On 22 July, the Hungarian prime minister Viktor Orbán stood before university students and delivered a speech titled “Will Europe belong to Europeans?” It contained rambling passages about how a “Soros plan” was in place to bring in “hundreds of thousands of migrants every year – if possible, a million – to the territory of the European Union from the Muslim world”. The aim was to transform the continent into “a new, Islamised Europe”. This, Orbán argued, was what lay behind “Brussels’ continuous and stealthy withdrawal of powers from the nation states”. Orbán has form when it comes to this kind of paranoid vision. He’s an authoritarian populist who has made a habit of stoking xenophobia and anti-Muslim sentiment. He eagerly amplifies far-right conspiracy theories about the Christian majority being threatened by demographic “replacement”. His message isn’t just fake news about the present, however. It comes laced with historical distortion.

“Not since the treaty of Trianon”, he gloated, “has our nation been as close as it is today to regaining its confidence and vitality” – a reference to the post-first world war treaty that deprived Hungary of two-thirds of its territory. Orbán’s guiding idea is that Hungary must seek redress for historical humiliations. The suggestion is that, as his government clashes with the EU on migration quotas, it is avenging grievances rooted in the 20th century. Orbán’s manipulations go further, and involve completely rewriting dark chapters of the past. He’s on the record as saying Miklós Horthy, the Hungarian leader who cooperated with the Nazis, was an “exceptional statesman”.

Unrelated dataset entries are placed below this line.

(** * vlsi-design: the SMT-LIB encoder, the MIP decode path and the reporter

    A shallow embedding of

    - [SMT/src/build_models_z3.py]  ([build_SMTLIB_model]),
    - [MIP/src/model.py]            ([run_mip_solver], [compute_solution]),
    - [utils/solution_log.py]       ([print_logging]),

    together with the properties of the strip-packing encoding and of the
    solution reporting that the specification states.

    Python integers are unbounded, so they are [Z]; Python lists are [list];
    a raised exception is the [Raise] branch of [result]. *)

From Stdlib Require Import ZArith QArith Qround Ascii String List Lia.
From stdpp Require Import base numbers option list strings pretty gmap.

Local Open Scope string_scope.
Local Open Scope list_scope.
Local Open Scope Z_scope.

(* ===================================================================== *)
(** * Python runtime: exceptions and the builtins the sources call       *)
(* ===================================================================== *)

Module Py.

Inductive exn :=
  | IndexError
  | ZeroDivisionError
  | ValueError
  | TypeError
  | UnboundLocalError
  | AttributeError
  | BaseException (msg : string)
  | External (what : string).

Inductive result (A : Type) :=
  | Ok (a : A)
  | Raise (e : exn).
Arguments Ok {A} a.
Arguments Raise {A} e.

#[global] Instance result_ret : MRet result := λ A a, Ok a.
#[global] Instance result_bind : MBind result := λ A B f m,
  match m with
  | Ok a => f a
  | Raise e => Raise e
  end.

Definition is_Ok {A} (r : result A) : Prop := ∃ a, r = Ok a.

(** [range(n)] for a Python int [n]: empty when [n <= 0]. *)
Definition range (n : Z) : list nat := seq 0 (Z.to_nat n).

(** [l[i]] for [i >= 0]: [IndexError] out of range. *)
Definition index {A} (l : list A) (i : nat) : result A :=
  match l !! i with
  | Some x => Ok x
  | None => Raise IndexError
  end.

(** [sum(l)]: left to right from 0. *)
Definition sum (l : list Z) : Z := foldl Z.add 0 l.

(** [min(l)] and [max(l)]: [ValueError] on the empty list. *)
Definition min (l : list Z) : result Z :=
  match l with
  | [] => Raise ValueError
  | x :: t => Ok (foldl Z.min x t)
  end.

Definition max (l : list Z) : result Z :=
  match l with
  | [] => Raise ValueError
  | x :: t => Ok (foldl Z.max x t)
  end.

(** [l.index(x)]: the first position holding [x], [ValueError] if none. *)
Fixpoint list_index (x : Z) (l : list Z) : result nat :=
  match l with
  | [] => Raise ValueError
  | y :: t => if decide (y = x) then Ok 0%nat
              else k ← list_index x t; Ok (S k)
  end.

(** [math.ceil(a / b)] on integers. The source divides in floating point;
    the quotient of two integers below 2^53 is rounded correctly and its
    ceiling is then the exact one, which is what is modelled here. *)
Definition ceil_div (a b : Z) : result Z :=
  if decide (b = 0) then Raise ZeroDivisionError else Ok (- ((- a) `div` b)).

(** The list comprehension [[e for i in range(n) for j in range(n) if i < j]]
    and the two nested [for] loops with [if i < j] visit the pairs in this
    order. *)
Definition pairs_lt (n : Z) : list (nat * nat) :=
  i ← range n; j ← range n; if decide (i < j)%nat then [(i, j)] else [].

End Py.

Import Py.

(* ===================================================================== *)
(** * SMT-LIB terms, their text and their meaning                         *)
(* ===================================================================== *)

Module SMT.

(** The declared integer constants: [coord_x{i}], [coord_y{i}] and [l]. *)
Inductive var :=
  | coord_x (i : nat)
  | coord_y (i : nat)
  | l_var.
(* ===== verification/Config.v ===== *)
(** * Build-time configuration (config.h)

    The [#define]s of config.h the modelled code reads.  The [#ifndef]-guarded
    build flags that select code are the fields of [Build]; [default_build] is
    the flag-less build. *)

From S2P Require Import Prelude.

Inductive BoardMode := BOARD_RELAY1CH | BOARD_8DI8DO.
Inductive SensorMode := SENSOR_MODE_NPN | SENSOR_MODE_CT.

(** The build flags (-D...). *)
Record Build := {
  MIKI_WIRE_PROFILE : bool;
  BOARD_MODE : BoardMode;
  SENSOR_MODE : SensorMode;
  RELEASE_BUILD : bool;
  FACTORY_TEST_BUILD : bool;
  WDT_TEST_BUILD : bool;
  WATCHDOG_ENABLE : bool;
  WATCHDOG_TIMEOUT_S : Z;
}.

Definition default_build : Build :=
  {| MIKI_WIRE_PROFILE := false; BOARD_MODE := BOARD_RELAY1CH;
     SENSOR_MODE := SENSOR_MODE_NPN; RELEASE_BUILD := false;
     FACTORY_TEST_BUILD := false; WDT_TEST_BUILD := false;
     WATCHDOG_ENABLE := true; WATCHDOG_TIMEOUT_S := 90 |}.

Definition FW_VERSION : string := "1.4.0".
Definition FW_SECURITY_VERSION : Z := 2.

Definition DEVICE_MODEL (b : Build) : string :=
  if MIKI_WIRE_PROFILE b then "miki-wire-v1" else "covio-oilflow-v1".
Definition DEFAULT_SERVER_URL (b : Build) : string :=
  if MIKI_WIRE_PROFILE b then "https://compliance.mikigroup.co.in"
  else "https://data.funtastik.co.in".
Definition DEFAULT_API_KEY : string := "dev-key-change-me".

Definition PATH_PUSH : string := "/api/iot/flow/push".
Definition PATH_CONFIG : string := "/api/iot/flow/config".
Definition PATH_OTA_MANIFEST : string := "/api/iot/flow/ota/manifest".

Definition DEFAULT_WIFI_SSID : string := "YOUR_WIFI_SSID_PLACEHOLDER".
Definition DEFAULT_WIFI_PASS : string := "YOUR_WIFI_PASSWORD_PLACEHOLDER".

(** ** Pins and pulse input *)

Definition PIN_PULSE (b : Build) : Z :=
  match BOARD_MODE b with BOARD_RELAY1CH => 1 | BOARD_8DI8DO => 4 end.
Definition PIN_CT_STATE (b : Build) : Z :=
  match BOARD_MODE b with BOARD_RELAY1CH => 2 | BOARD_8DI8DO => 5 end.
Definition PCNT_GLITCH_NS : Z := 1000.
Definition CT_PULSE_HZ : Z := 1.
Definition CT_DEBOUNCE_MS : Z := 100.

(** ** Cadences *)

Definition TELEMETRY_PERIOD_MS : Z := 1000.
Definition PUSH_PERIOD_MS : Z := 5000.
Definition CONFIG_POLL_MS : Z := 60000.
Definition OTA_POLL_MS : Z := 300000.
Definition WIFI_RETRY_MS : Z := 10000.

(** ** Bounds of one HTTPS transaction, and the watchdog over it *)

Definition HTTPS_HANDSHAKE_TIMEOUT_S : Z := 10.
Definition HTTPS_CONNECT_TIMEOUT_MS : Z := 5000.
Definition HTTPS_IO_TIMEOUT_MS : Z := 8000.
Definition HTTPS_WORST_CASE_TXN_MS : Z :=
  15000 + HTTPS_CONNECT_TIMEOUT_MS + HTTPS_HANDSHAKE_TIMEOUT_S * 1000
  + 2 * (HTTPS_CONNECT_TIMEOUT_MS + HTTPS_IO_TIMEOUT_MS) + 3 * HTTPS_IO_TIMEOUT_MS.

(** The [static_assert] of config.h: a build that fails it does not compile. *)
Definition watchdog_static_assert (b : Build) : bool :=
  negb (WATCHDOG_ENABLE b)
  || (HTTPS_WORST_CASE_TXN_MS <? u32 (u32 (WATCHDOG_TIMEOUT_S b) * 1000)).

(** ** What a release build must have (config.h, certs.h, ota_keys.h) *)

Definition COVIO_CA_CERT_IS_PLACEHOLDER : bool := false.
Definition COVIO_OTA_KEY_IS_PLACEHOLDER : bool := false.

(** The [#error] guards: [dirty] is BUILD_DIRTY, injected by the build. *)
Definition release_guards (b : Build) (dirty : bool) : bool :=
  negb (RELEASE_BUILD b)
  || (negb dirty && negb COVIO_CA_CERT_IS_PLACEHOLDER && negb COVIO_OTA_KEY_IS_PLACEHOLDER).

(** Whether the sources compile at all. *)
Definition builds (b : Build) (dirty : bool) : bool :=
  release_guards b dirty && watchdog_static_assert b.

Definition AP_FALLBACK_TIMEOUT_MS : Z := 15000.
Definition AP_TEST_CONNECT_TIMEOUT_MS : Z := 15000.

(** ** Queue *)

Definition SD_QUEUE_DIR : string := "/queue".
Definition PUSH_BATCH_MAX : nat := 50.
Definition QUEUE_HIGHWATER : Z := 20000.
Definition QUEUE_SEGMENT_ROWS : Z := 5000.

(** ** Bench test helper *)

Definition SIM_PULSES : bool := false.
Definition PIN_SIM : Z := 2.
Definition SIM_HZ : Z := 10.

(** ** NVS namespaces *)

Definition NVS_NS : string := "covio".
Definition NVS_NS_SECURITY : string := "covio_sec".

(** ** Health thresholds *)

Definition SENSOR_STUCK_THRESHOLD_MS : Z := 48 * 3600 * 1000.
Definition CRASH_RESET_STREAK_ALARM : Z := 3.
Definition UNHEALTHY_BOOT_STREAK_LIMIT : Z := 3.
Definition HEALTHY_UPTIME_CLEARS_CRASH_STREAK_MS : Z := 5 * 60 * 1000.

(** ** Miki Wire tunables *)

Definition MIKI_MAX_PULSE_HZ_DEFAULT : Z := 0.
Definition MIKI_MAX_PULSE_HZ_LIMIT : Z := 2000.
Definition MIKI_SUSPECT_GAP_S_DEFAULT : Z := 0.
Definition MIKI_SUSPECT_GAP_S_MIN : Z := 60.
Definition MIKI_SUSPECT_GAP_S_MAX : Z := 7 * 24 * 3600.
Lemma dec_app_inj m n r r' :
  0 <= m -> 0 <= n -> starts_nondigit r = true -> starts_nondigit r' = true ->
  dec m +:+ r = dec n +:+ r' -> m = n /\ r = r'.
Proof.
  intros Hm Hn Hr Hr' E. apply digits_app_inj in E as [E ->]; [|auto using dec_digits..].
  split; [|done]. by apply dec_inj.
Qed.

Lemma indexOf_colon key rest :
  indexOf ":" key = None ->
  indexOf ":" (quoted key +:+ String ":"%char rest) = Some (S (S (String.length key))).
Proof.
  intros Hk. unfold quoted. rewrite !str_cons_app, indexOf_char.
  change (Ascii.eqb ":"%char quote) with false. cbn iota.
  enough (E : indexOf ":" ((key +:+ String quote EmptyString) +:+ String ":"%char rest)
    = Some (S (String.length key))) by by rewrite E.
  revert Hk. induction key as [|c k IH]; intros Hk; [done|].
  rewrite indexOf_char in Hk. rewrite !str_cons_app, indexOf_char.
  destruct (Ascii.eqb ":"%char c); [done|].
  destruct (indexOf ":" k); [done|]. by rewrite IH.
Qed.

(** The text up to and including the blanks before the digits. *)
Definition value_head (pre key blanks : string) : string :=
  pre +:+ (quoted key +:+ String ":"%char blanks).
(** The wave never runs faster than SIM_HZ, however the iterations fall. *)
Lemma rate_bounded nows s t T :
  0 <= tSim s <= t -> ascending t T nows ->
  1000 * edges nows s <= SIM_HZ * (T - tSim s + if level s then 0 else SIM_HALF_PERIOD_MS).
Proof.
  change SIM_HALF_PERIOD_MS with 50. unfold SIM_HZ. revert s t.
  induction nows as [|now nows IH]; intros s t Ht Ha; cbn [edges ascending] in *.
  { destruct (level s); lia. }
  destruct Ha as [Hn Ha]. unfold service. change SIM_HALF_PERIOD_MS with 50.
  rewrite u32_small by lia. destruct (Z.leb_spec 50 (now - tSim s)).
  - specialize (IH {| tSim := now; level := negb (level s) |} now). cbn [tSim level] in *.
    specialize (IH ltac:(lia) Ha). destruct (level s); simpl in *; lia.
  - specialize (IH s now ltac:(lia) Ha). destruct (level s); simpl in *; lia.
Qed.
End Sim.
(* ===== verification/Boot.v ===== *)
(** * Boot decisions and names

    reset_reason.h, boot_health.h and credential_display.h: three pure
    tables. *)

From S2P Require Import Prelude Arduino.

(** ** reset_reason.h *)

(** ESP-IDF's [esp_reset_reason_t], as its numeric value. *)
Definition ESP_RST_UNKNOWN : Z := 0.
Definition ESP_RST_POWERON : Z := 1.
Definition ESP_RST_EXT : Z := 2.
Definition ESP_RST_SW : Z := 3.
Definition ESP_RST_PANIC : Z := 4.
Definition ESP_RST_INT_WDT : Z := 5.
Definition ESP_RST_TASK_WDT : Z := 6.
Definition ESP_RST_WDT : Z := 7.
Definition ESP_RST_DEEPSLEEP : Z := 8.
Definition ESP_RST_BROWNOUT : Z := 9.
Definition ESP_RST_SDIO : Z := 10.

(** [case ESP_RST_INT_WDT: case ESP_RST_TASK_WDT: case ESP_RST_WDT:] *)
Definition is_wdt (r : Z) : bool :=
  (r =? ESP_RST_INT_WDT) || (r =? ESP_RST_TASK_WDT) || (r =? ESP_RST_WDT).

Definition resetReasonName (r : Z) : option string :=
  if r =? ESP_RST_POWERON then Some "power_on"
  else if r =? ESP_RST_EXT then Some "external_pin"
  else if r =? ESP_RST_SW then Some "software"
  else if r =? ESP_RST_PANIC then Some "panic"
  else if is_wdt r then Some "watchdog"
  else if r =? ESP_RST_BROWNOUT then Some "brownout"
  else if r =? ESP_RST_DEEPSLEEP then Some "deepsleep"
  else None.

Definition resetReasonIsPowerLoss (r : Z) : bool :=
  (r =? ESP_RST_POWERON) || (r =? ESP_RST_BROWNOUT).

(** How both consumers (telemetry.h, diagnostics.h) print it. *)
Definition reset_reason_text (r : Z) : string :=
  match resetReasonName r with
  | Some name => name
  | None => "unknown(" +:+ (dec_signed r +:+ ")")
  end.

(** ** boot_health.h *)

Definition isBootOnTrial (lastConfirmedVersion : string) (lastConfirmedSecVer : Z)
    (runningVersion : string) (runningSecVer : Z) : bool :=
  negb (String.eqb lastConfirmedVersion runningVersion)
  || negb (lastConfirmedSecVer =? runningSecVer).

(** ** credential_display.h *)

Inductive CredentialDisplayStatus :=
  CRED_STATUS_MISSING | CRED_STATUS_DEFAULT | CRED_STATUS_CONFIGURED.

Definition credentialDisplayStatusStr (s : CredentialDisplayStatus) : string :=
  match s with
  | CRED_STATUS_MISSING => "missing"
  | CRED_STATUS_DEFAULT => "default"
  | CRED_STATUS_CONFIGURED => "configured"
  end.

(** The [while] loop, and the test after it that both ends were reached. *)
Fixpoint same_to_end (a b : string) : bool :=
  match a, b with
  | String x a', String y b' => if Ascii.eqb x y then same_to_end a' b' else false
  | EmptyString, EmptyString => true
  | _, _ => false
  end.

(** [None] is a null pointer. *)
Definition classifyCredential (key defaultKey : option string) : CredentialDisplayStatus :=
  match key with
  | None | Some EmptyString => CRED_STATUS_MISSING
  | Some a =>
      match defaultKey with
      | Some b => if same_to_end a b then CRED_STATUS_DEFAULT else CRED_STATUS_CONFIGURED
      | None => CRED_STATUS_CONFIGURED
      end
  end.

(** ** Correctness *)

Lemma same_to_end_eq a b : same_to_end a b = String.eqb a b.
Proof.
  revert b. induction a as [|x a IH]; intros [|y b]; [done..|].
  simpl. destruct (Ascii.eqb x y); [apply IH|done].
Qed.

Lemma resetReasonName_inj r r' n :
  resetReasonName r = Some n -> resetReasonName r' = Some n ->
  r = r' \/ (is_wdt r = true /\ is_wdt r' = true).
Proof.
  intros E E'. assert (Ee : resetReasonName r = resetReasonName r') by congruence.
  assert (Hn : resetReasonName r <> None) by congruence. clear E E'. revert Ee Hn.
  unfold resetReasonName. repeat case_match; intros; bool_prop; try discriminate; try done;
    try (by right); left; lia.
Qed.

Lemma resetReasonName_no_paren r n : resetReasonName r = Some n -> starts_with "unknown(" n = false.
Proof. unfold resetReasonName. repeat case_match; intros; simplify_eq; done. Qed.

(** The text sent for a reset cause identifies it: two causes print alike
    only if they are equal or both watchdog causes, whatever numbers a future
    ESP-IDF adds.  In particular no unmapped cause can pass for a power cut:
    the text is power_on or brownout exactly when resetReasonIsPowerLoss
    holds. *)
Theorem reset_reason_text_faithful r r' :
  (reset_reason_text r = reset_reason_text r' -> r = r' \/ (is_wdt r = true /\ is_wdt r' = true)) /\
  (resetReasonIsPowerLoss r = true <->
   reset_reason_text r = "power_on" \/ reset_reason_text r = "brownout").
Proof.
  assert (Hn : forall r n, resetReasonName r = Some n ->
    forall t, n <> "unknown(" +:+ t).
  { intros r0 n E t ->. apply resetReasonName_no_paren in E. by rewrite starts_with_app in E. }
  split.
  - unfold reset_reason_text.
    destruct (resetReasonName r) as [n|] eqn:E, (resetReasonName r') as [n'|] eqn:E'.
    + intros ->. by apply (resetReasonName_inj r r' n').
    + intros ->. by edestruct (Hn _ _ E).
    + intros <-. by edestruct (Hn _ _ E').
    + intros Ht. left. apply (str_app_inj "unknown(" "unknown(") in Ht as [_ Ht]; [|done].
      by apply str_app_inj_r, dec_signed_inj in Ht.
  - assert (Hr : forall c m, resetReasonName c = Some m -> is_wdt c = false ->
      (reset_reason_text r = m <-> r = c)).
    { intros c m Ec Hc. unfold reset_reason_text. split; [|intros ->; by rewrite Ec].
      destruct (resetReasonName r) as [n|] eqn:E.
      - intros ->. destruct (resetReasonName_inj r c m E Ec) as [|[_ ?]]; congruence.
      - intros <-. by edestruct (Hn _ _ Ec). }
    rewrite (Hr ESP_RST_POWERON "power_on"), (Hr ESP_RST_BROWNOUT "brownout") by done.
    unfold resetReasonIsPowerLoss. rewrite orb_true_iff, !Z.eqb_eq. done.
Qed.

(** ClassifyCredential's byte loop decides string equality: missing for
    no key or an empty one, default exactly for the default key, configured
    for every other. *)
Theorem classify_credential_exact (key : option string) (d : string) :
  d <> EmptyString ->
  (classifyCredential key (Some d) = CRED_STATUS_MISSING <-> key = None \/ key = Some EmptyString) /\
  (classifyCredential key (Some d) = CRED_STATUS_DEFAULT <-> key = Some d).
Proof.
  intros Hd. destruct key as [[|x k]|]; simpl; [naive_solver| |naive_solver].
  destruct d as [|y d]; [done|]. change (if Ascii.eqb x y then same_to_end k d else false)
    with (same_to_end (String x k) (String y d)).
  rewrite same_to_end_eq. destruct (String.eqb_spec (String x k) (String y d)); naive_solver.
Qed.

Lemma classify_credential_exact_witness :
  classifyCredential (Some "dev-key-change-me") (Some "dev-key-change-me") = CRED_STATUS_DEFAULT.
Proof.
  apply (proj2 (proj2 (classify_credential_exact (Some "dev-key-change-me") "dev-key-change-me"
    ltac:(discriminate)))). reflexivity.
Defined.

Of course, he’s not alone in twisting history to further his political goals. In Recep Tayyip Erdoğan’s Turkey, school books have been modified to de-emphasise Ataturk, the founder of the secular republic. It’s all part of an effort to reverse that legacy and glorify the Ottoman past, as Erdoğan carves out ever more powers for himself.

Controlling memory is at the heart of the Putin regime in Russia. Not only has Stalin been rehabilitated, with new monuments built to honour him across the country, but historians and human rights activists who work to document Stalinist crime have come under political pressure. Some, like Yury Dmitriyev, have been tried on trumped-up charges. And rewriting the Soviet past doesn’t just serve domestic political purposes. Negating the crimes of Soviet occupation in central and eastern Europe, and excusing the Molotov–Ribbentrop pact with the Nazis, provides justification for Moscow reclaiming its “zone of influence”.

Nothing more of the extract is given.